Don Virgilio, che nella videointervista che abbiamo realizzato è molto netto su come rispondere alla tragica situazione, chiede che il legislatore investa meno nella costruzione di nuove carceri e più in pene alternative che abbassano di molto la percentuale di recidiva.

A fare il punto sul quadro normativo italiano ci pensa Giovanna Di Rosa, magistrato di sorveglianza e componente del Consiglio Superiore della Magistratura. «Negli ultimi mesi troviamo i due interventi legislativi più consistenti. Tutto questo in vista della risposta che l’Italia deve dare a Strasburgo entro il 28 maggio. Una legge dell’agosto 2013 che ha cercato di ridurre i flussi in entrata e alcuni automatismi per esempio sui recidivi reiterati. Il secondo decreto, invece, è entrato in vigore a dicembre 2013». Il magistrato, già studente della Cattolica, aggiunge però che «questi due interventi hanno avuto delle difficoltà interpretative: metà Italia decide in un modo e metà Italia in un altro. È proprio su questo punto che a noi magistrati è richiesto un impegno ulteriore».

Luciano Eusebi, docente di Diritto penale, è stato membro dell’ultima commissione per la riforma del codice sanzionatorio penale e al pubblico in sala racconta i suoi tentativi di introdurre nuove pene e nuovi strumenti: «Abbiamo sostenuto la logica delle garanzie a pagamento, della procedura riparativa e spinto per una forte rivalutazione della pena pecuniaria che in Germania è utilizzata nel 75% dei casi. L’opinione pubblica crede che la pena detentiva sia la più forte ma non è cosi perché garantisce ampi margini di impunità».

L’ultimo intervento è di Luigi Ferrarella, giornalista del Corriere della Sera: «Di fronte a voi professori mi sento un intruso, il mio unico contributo può essere quello di aiutare a leggere alcuni numeri.
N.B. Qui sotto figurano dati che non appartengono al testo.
(** A status update leaves the rows of the other requests alone. *)
Lemma update_request_status_other oe oc rid st w rid' :
  rid' ≠ rid →
  select_request rid' (db (update_request_status oe oc rid st w).2)
  = select_request rid' (db w).
Proof.
  intros Hne. unfold_M. destruct oe as [[]|e]; simpl; [|done].
  destruct (select_request rid (db w)); simpl; [|done].
  destruct oc; simpl; [|done]. case_decide; simpl; [done|].
  rewrite select_request_update_status, decide_False; done.
Qed.

(** A job writes rows of its own request only: the request row and the key
    rows of every other request are after the job what they were before,
    whatever the environment does to the job. *)
Theorem process_validator_creation_other_requests (env : JobEnv) (rid : string) (n : Z)
    (fee : string) (w : World) (rid' : string) :
  rid' ≠ rid →
  select_request rid' (db (process_validator_creation env rid n fee w).2)
  = select_request rid' (db w) ∧
  select_keys rid' (db (process_validator_creation env rid n fee w).2)
  = select_keys rid' (db w).
Proof.
  intros Hne.
  destruct (process_validator_creation_spec env rid n fee w)
    as (m & ks & w1 & st & _ & _ & (Hreq & Hk & _) & Hrows & _ & _ & Hdb & _).
  rewrite Hdb. split.
  - rewrite update_request_status_other; [|done]. unfold select_request. by rewrite Hreq.
  - unfold select_keys. rewrite (proj1 (update_request_status_keys _ _ _ _ _)), Hk.
    rewrite filter_app, (filter_rows_of_other rid rid' fee ks); [|done..].
    by rewrite app_nil_r.
Qed.

(** [process_validator_creation_other_requests] at scenario B, for a
    second request. *)
Lemma process_validator_creation_other_requests_witness :
  select_request "req-2"
    (db (process_validator_creation env_B "req-1" 5 fee_sample world_B_accepted).2)
  = select_request "req-2" (db world_B_accepted) ∧
  select_keys "req-2"
    (db (process_validator_creation env_B "req-1" 5 fee_sample world_B_accepted).2)
  = select_keys "req-2" (db world_B_accepted).
Proof.
  apply (process_validator_creation_other_requests env_B "req-1" 5 fee_sample
           world_B_accepted "req-2").
  done.
Defined.



(* ===================================================================== *)
(** ** Further properties of the handlers *)
(* ===================================================================== *)

Lemma reachable_step w ev : reachable w → reachable (system_step w ev).
Proof.
  intros [evs ->]. exists (evs ++ [ev])%list. unfold run. by rewrite foldl_app.
Qed.

Lemma reachable_run w evs : reachable w → reachable (run evs w).
Proof.
  intros [evs0 ->]. exists (evs0 ++ evs)%list. unfold run. by rewrite foldl_app.
Qed.

(** What an accepted POST returns and writes. *)
Lemma post_validators_accepted n fee uuid4 now w :
  (0 < n)%Z → models.re_match_pattern fee = true →
  select_request uuid4 (db w) = None →
  (post_validators n fee uuid4 (Ok now) (Ok ()) w).1
  = Ok (models.mkCreateValidatorResponse uuid4 "Validator creation in progress") ∧
  db (post_validators n fee uuid4 (Ok now) (Ok ()) w).2
  = insert_request (mkValidatorRequest uuid4 n fee "started" now now) (db w) ∧
  tasks (post_validators n fee uuid4 (Ok now) (Ok ()) w).2
  = (tasks w ++ [mkTask uuid4 n fee Created])%list.
Proof.
  intros Hn Hfee Hfresh.
  unfold post_validators, models.validate, models.validate_ethereum_address.
  rewrite bool_decide_true, Hfee; [|done].
  unfold create_validator_request, spawn_validator_task. unfold_M.
  rewrite Hfresh. done.
Qed.

(** A GET for a request with the status "started". *)
Lemma get_validator_status_started rid oe2 w r :
  select_request rid (db w) = Some r → status r = "started" →
  (get_validator_status (Ok ()) oe2 rid w).1
  = Ok (models.mkValidatorStatusResponse "started" None None).
Proof.
  intros Hr Hst. unfold get_validator_status. unfold_M. rewrite Hr. simpl.
  rewrite Hst. done.
Qed.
Abbiamo visto prima le statistiche dichiarate dal ministero sul numero dei detenuti e la capienza delle carceri, ma bisogna approfondire. Nel conteggio infatti vengono considerati anche tutti quei posti (alcune migliaia) al momento non disponibili perché in fase di ristrutturazione. Oppure prendiamo il caso della Sardegna: nella regione vengono dichiarati settecento posti non utilizzati. Questo vuol dire che ci sono settecento detenuti da un’altra parte in Italia che devono spartire il loro spazio vitale con qualcun altro. Questi esempi sono un invito a non ridurre il dibattito nei giornali e nell’opinione pubblica a considerazioni troppo semplicistiche».